Open-XML-SDK
Open-XML-SDK copied to clipboard
Is it possible to check if a file is a valid document and not some other file type renamed to .docx or some other office extension?
Is this a:
- [ ] Issue with the OpenXml library
- [X] Question on library usage
Description
Is it possible to check if a file is a valid document and not some other file type renamed to .docx or some other office extension? I know this may be off-topic here but it is becoming an increasing problem for me as people are renaming other files e.g. videos to .docx and uploading them to my servers.
Information
- .NET Target: .NET Core 3.1
- DocumentFormat.OpenXml Version: Any version
Hi,
I don't know if there is an official way to do it but the easiest way that i can think of is quickly open and close the document in a try block using WordProcessingDocument.Open. if it fails, put something in the catch statement to tell the user that it is not a valid docx file.

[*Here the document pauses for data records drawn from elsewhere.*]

Lemma wp_update_states : wp (update_states order true has_groups dcp threshold s) (fun u w' => exists drafts, runner_ok drafts w' /\
    (forall id, default [] (drafts !! id) = kept_drafts id) /\ states_after w' /\ same_limits (input_batch w) (input_batch w') /\
    dom (batch_map (input_batch w')) = dom (num_scheduled_tokens s) /\
    (has_groups = true -> forall t, threshold = Some t -> decodes_first t (num_scheduled_tokens s) (input_batch w')) /\
    forall (T : Type) new_state (d : gmap nat T) ent, tracks new_state d ent (input_batch w) ->
      forall i, process_dict_updates new_state d u !! i = _req_ids (input_batch w') !! i ≫= fun o => o ≫= ent_after new_state (rn_requests w') added_ids ent) noexc w.
Proof.
  unfold update_states.
  assert (forall (A : Type) (k : list string -> M GPUModelRunner A) Q E,
    wp (remove_finished order s ;; remove_unscheduled order s ;; add_new_requests s ;;
      update_cached_requests true (scheduled_spec_decode_tokens s) (scheduled_cached_reqs s) (nr_req_id <$> scheduled_new_reqs s)) (fun l => wp (k l) Q E) E w ->
    wp (remove_finished order s ;; remove_unscheduled order s ;; add_new_requests s ;;
      l ← update_cached_requests true (scheduled_spec_decode_tokens s) (scheduled_cached_reqs s) (nr_req_id <$> scheduled_new_reqs s); k l) Q E w) as Hassoc.
  { intros A k Q E Hk. unfold wp, mbind, M_bind in *. destruct (remove_finished order s w) as [[[]|e] w0]; [|done].
    destruct (remove_unscheduled order s w0) as [[[]|e] w1]; [|done]. destruct (add_new_requests s w1) as [[[]|e] w2]; [|done].
    by destruct (update_cached_requests _ _ _ _ w2) as [[l|e] w3]. }
  apply Hassoc. eapply wp_mono; [apply wp_gather| |done]. clear Hassoc. intros ? w1 (-> & Hsa & Hk1 & Hd1 & drafts & Hp1 & Hdr & Hdn).
  assert (kept_ids s w ∪ list_to_set added_ids = dom (num_scheduled_tokens s)) as Hall.
  { apply set_eq. intros id. rewrite elem_of_union, elem_of_list_to_set, added_elem. pose proof (kept_elem s w id). destruct (decide (id ∈ kept_ids s w)); tauto. }
  wp_step. eapply wp_mono; [apply (wp_add_all (input_batch w) drafts added_ids w1 Hp1 added_once)| |done].
  { intros id Hid. rewrite Hd1. split_and!; [by apply added_elem|by apply Hdn|]. apply elem_of_app in Hid as [Hid|[_ Hid]%list_elem_of_filter]; apply list_elem_of_fmap in Hid as (q & -> & Hq).
    - rewrite (sa_new _ Hsa q Hq). eauto.
    - destruct (st_cached _ _ Hst q Hq) as (_ & r & Hr & _). rewrite (sa_cached _ Hsa q r Hq Hr). eauto. }
  { rewrite Hd1, Hall, size_dom. apply Hst. }
  intros ? w2 (Hp2 & Hr2 & Hd2 & Ht2). rewrite Hd1, Hall in Hd2. pose proof (os_ok _ _ (ph_step _ _ _ Hp2)) as Hok2.
  wp_step. apply wp_on_batch. eapply wp_mono; [by apply wp_condense_all, Hp2| |by intros ? ? []].
  intros ? b3 (Hs3 & Hc3 & Hk3). wp_step. apply wp_on_batch. cbn [input_batch set_input_batch].
  eapply wp_mono; [apply (wp_may_reorder has_groups dcp threshold _ b3 noexc (sl_core _ _ Hs3) Hc3)| |by intros ? ? []]; [|done|].
  { apply condensed_scheduled; [apply Hs3|done|]. by rewrite (slid_map _ _ Hs3). }
  intros ? b4 ([Hs4 Hc4 Hk4] & Hdf). apply wp_on_batch. cbn [input_batch set_input_batch].
  pose proof (slid_trans _ _ _ Hs3 Hs4) as Hs. eapply wp_mono; [apply (wp_refresh b4 noexc), (oc_pooling _ (sl_core _ _ Hs4))| |by intros ? ? []].
  intros u b5 [-> Hu]. set (w5 := set_input_batch _ _).
  assert (same_limits (input_batch w) b4) as Hl by (etransitivity; [apply Hp2|apply Hs]).
  assert (same_tables (ib_block_table (input_batch w)) (ib_block_table b4)) as Htb by (etransitivity; [apply Hp2|apply Hs]).
  exists drafts. split_and!.
  - split; [by apply settled_ok; [apply Hs4|]|done| |].
    + intros id r Hr. apply (request_ok_next (input_batch w)); [done..|]. by apply Hp2.
    + change (mirrors b4 (rn_requests w2) drafts (batch_map b4)). rewrite (slid_map _ _ Hs). apply (mirrors_next (input_batch w)); [done|apply Hp2].
  - done.
  - destruct Hsa as [S1 S2 S3]. split; cbn; rewrite Hr2; done.
  - done.
  - change (dom (batch_map b4) = dom (num_scheduled_tokens s)). by rewrite (slid_map _ _ Hs).
  - done.
  - intros T ns d ent Ht i. rewrite Hu. change (rn_requests w5) with (rn_requests w2). rewrite Hr2. by apply Hk4, Hk3, Ht2, Hk1.
Qed.
End step.
(** What the scheduler guarantees: the requests of the batch are the scheduled ones, their tokens are known, and their blocks cover them;
    draft tokens are scheduled up to the last one, behind at least one token. *)
Record inputs_ready (al : nat) : Prop := {
  ir_scheduled : dom (batch_map (input_batch w)) = dom (num_scheduled_tokens s);
  ir_total : 0 < step_total <= al;
  ir_known : forall id r t, rn_requests w !! id = Some r -> num_scheduled_tokens s !! id = Some t ->
    0 < t /\ cs_num_computed_tokens r + t <= cs_num_tokens r + length (default [] (drafts !! id));
  ir_tables : forall g t, ib_block_table (input_batch w) !! g = Some t ->
    0 < bt_block_size t /\ bt_dcp_rank t < bt_dcp_world_size t /\ step_total <= bt_max_num_batched_tokens t;
  ir_blocks : forall id r n g t, rn_requests w !! id = Some r -> num_scheduled_tokens s !! id = Some n -> ib_block_table (input_batch w) !! g = Some t ->
    exists l, cs_block_ids r !! g = Some l /\ cs_num_computed_tokens r + n <= length l * virtual_block_size t /\
      Forall (fun b => 0 <= b /\ b * Z.of_nat (bt_block_size t) < 2 ^ 31)%Z l;
  ir_drafts : forall id l, scheduled_spec_decode_tokens s !! id = Some l -> default [] (drafts !! id) = l /\
    exists r t, rn_requests w !! id = Some r /\ num_scheduled_tokens s !! id = Some t /\ length l < t /\
      cs_num_computed_tokens r + t = cs_num_tokens r + length l
}.
End requests.

(** The row of a request. *)
Lemma request_row drafts w i id : runner_ok drafts w -> _req_ids (input_batch w) !! i = Some (Some id) ->
  exists r p row, rn_requests w !! id = Some r /\ cs_sampling_params r = Some p /\ ib_rows (input_batch w) !! i = Some row /\
    row_num_computed_tokens row = cs_num_computed_tokens r /\ row_num_tokens row = cs_num_tokens r + length (default [] (drafts !! id)) /\
    take (row_num_tokens row) (row_token_ids row) = cs_prompt_token_ids r ++ cs_output_token_ids r ++ default [] (drafts !! id) /\
    row_num_tokens row <= ib_max_model_len (input_batch w) /\ block_rows (ib_block_table (input_batch w)) i = cs_block_ids r.
Proof.
  intros Hw Hi. pose proof (ok_core _ (ro_batch _ _ Hw)) as Hb. apply (oc_index _ Hb) in Hi.
  assert (is_Some (batch_map (input_batch w) !! id)) as [v Hv] by (apply elem_of_dom; rewrite batch_map_dom by done; apply elem_of_dom; eauto).
  destruct (ro_mirrors _ _ Hw id v Hv) as (r & p & Hr & Hp & ->).
  destruct (drafted_row _ id i r p _ Hb Hi Hv) as (row & Hrow & Hn & _ & _ & _ & Hle & Hcell & _).
  exists r, p, row. injection Hcell as C1 _ _ C4 _ _ _ _ C9. split_and!; try done; [by rewrite C1, app_assoc|by rewrite Hn].
Qed.

Lemma take_drop_known (l : list Z) k t n : k + t <= n -> take t (drop k l) = take t (drop k (take n l)).
Proof. intros H. by rewrite !take_drop_commute, take_take, Nat.min_l by lia. Qed.

(** The ids of a batch without gaps. *)
Lemma batch_ids_roster b : condensed b -> _req_ids b = Some <$> batch_ids b.
Proof.
  intros (_ & Hn & _). unfold batch_ids. generalize (_req_ids b), Hn. clear. intros l. induction l as [|[id|] l IH]; intros H; [done| |].
  - cbn. f_equal. apply IH. intros i. apply (H (S i)).
  - by destruct (H 0).
Qed.

Lemma token_list_elem ks ts i p : (i, p) ∈ token_list ks ts <-> exists t j, ts !! i = Some t /\ j < t /\ p = default 0 (ks !! i) + j.
Proof.
  unfold token_list. rewrite list_elem_of_In, in_concat. split.
  - intros (l & Hl & Hx). apply list_elem_of_In, list_elem_of_lookup in Hl as [i' Hl]. rewrite list_lookup_imap in Hl.
    destruct (ts !! i') as [t|] eqn:Ht; [|done]. cbn in Hl. injection Hl as <-. apply list_elem_of_In, list_elem_of_fmap in Hx as (j & [= -> ->] & Hj).
    apply elem_of_seq in Hj. exists t, j. split_and!; [done|lia|done].
  - intros (t & j & Ht & Hj & ->). exists ((fun j => (i, default 0 (ks !! i) + j)) <$> seq 0 t). split; apply list_elem_of_In.
    + apply list_elem_of_lookup. exists i. by rewrite list_lookup_imap, Ht.
    + apply list_elem_of_fmap. exists j. split; [done|]. apply elem_of_seq. lia.
Qed.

If, for some reason, that isn't an option, you could try to open it as a Package and look for a uri that exists in all docx files. However, this way would take more steps.
Hope this helps.
Thanks, @rmboggs This is what I am currently doing but I wondered if/should there be an official way to do this as to me it seems like a very common use case. @twsouthwick @tomjebo What are your opinions on this?
That process seems fine. Are you asking for a simple API? There isn't a WordProcessingDocument.IsValidDocument(Package)
API at the moment, so what @rmboggs said would be the best option. If you want to propose an API, we're happy to take suggestions
Something like this should work. I'm doing something similar with one of my projects during unit testing. You shouldn't even need to use the SDK to validate this way.
using System;
using System.IO;
using System.IO.Packaging;
namespace Sample
{
public static class PackagingChecks
{
public static bool IsValidWordprocessingDocument(string path)
{
if (String.IsNullOrEmpty(path) || !File.Exists(path)) return false;
var uri = new Uri("/word/document.xml", UriKind.Relative);
var pkg = Package.Open(path);
return pkg.PartExists(uri);
}
}
}
That process seems fine. Are you asking for a simple API? There isn't a
WordProcessingDocument.IsValidDocument(Package)
API at the moment, so what @rmboggs said would be the best option. If you want to propose an API, we're happy to take suggestions
Thanks this was what I was proposing and I think we should have the same thing for Spreadsheet and Presentation documents too.
Is this issue still open? Was anything added?
I suggest we make sure that something like IsValidWordprocessingDocument() makes sure the document is at least a minimum viable WordprocessingDocument, for example. On top of containing the main document part (word/document.xml), the part must not be empty but at least contain an w:document with a w:body child element (IIRC).
The API could also offer an optional full validity check.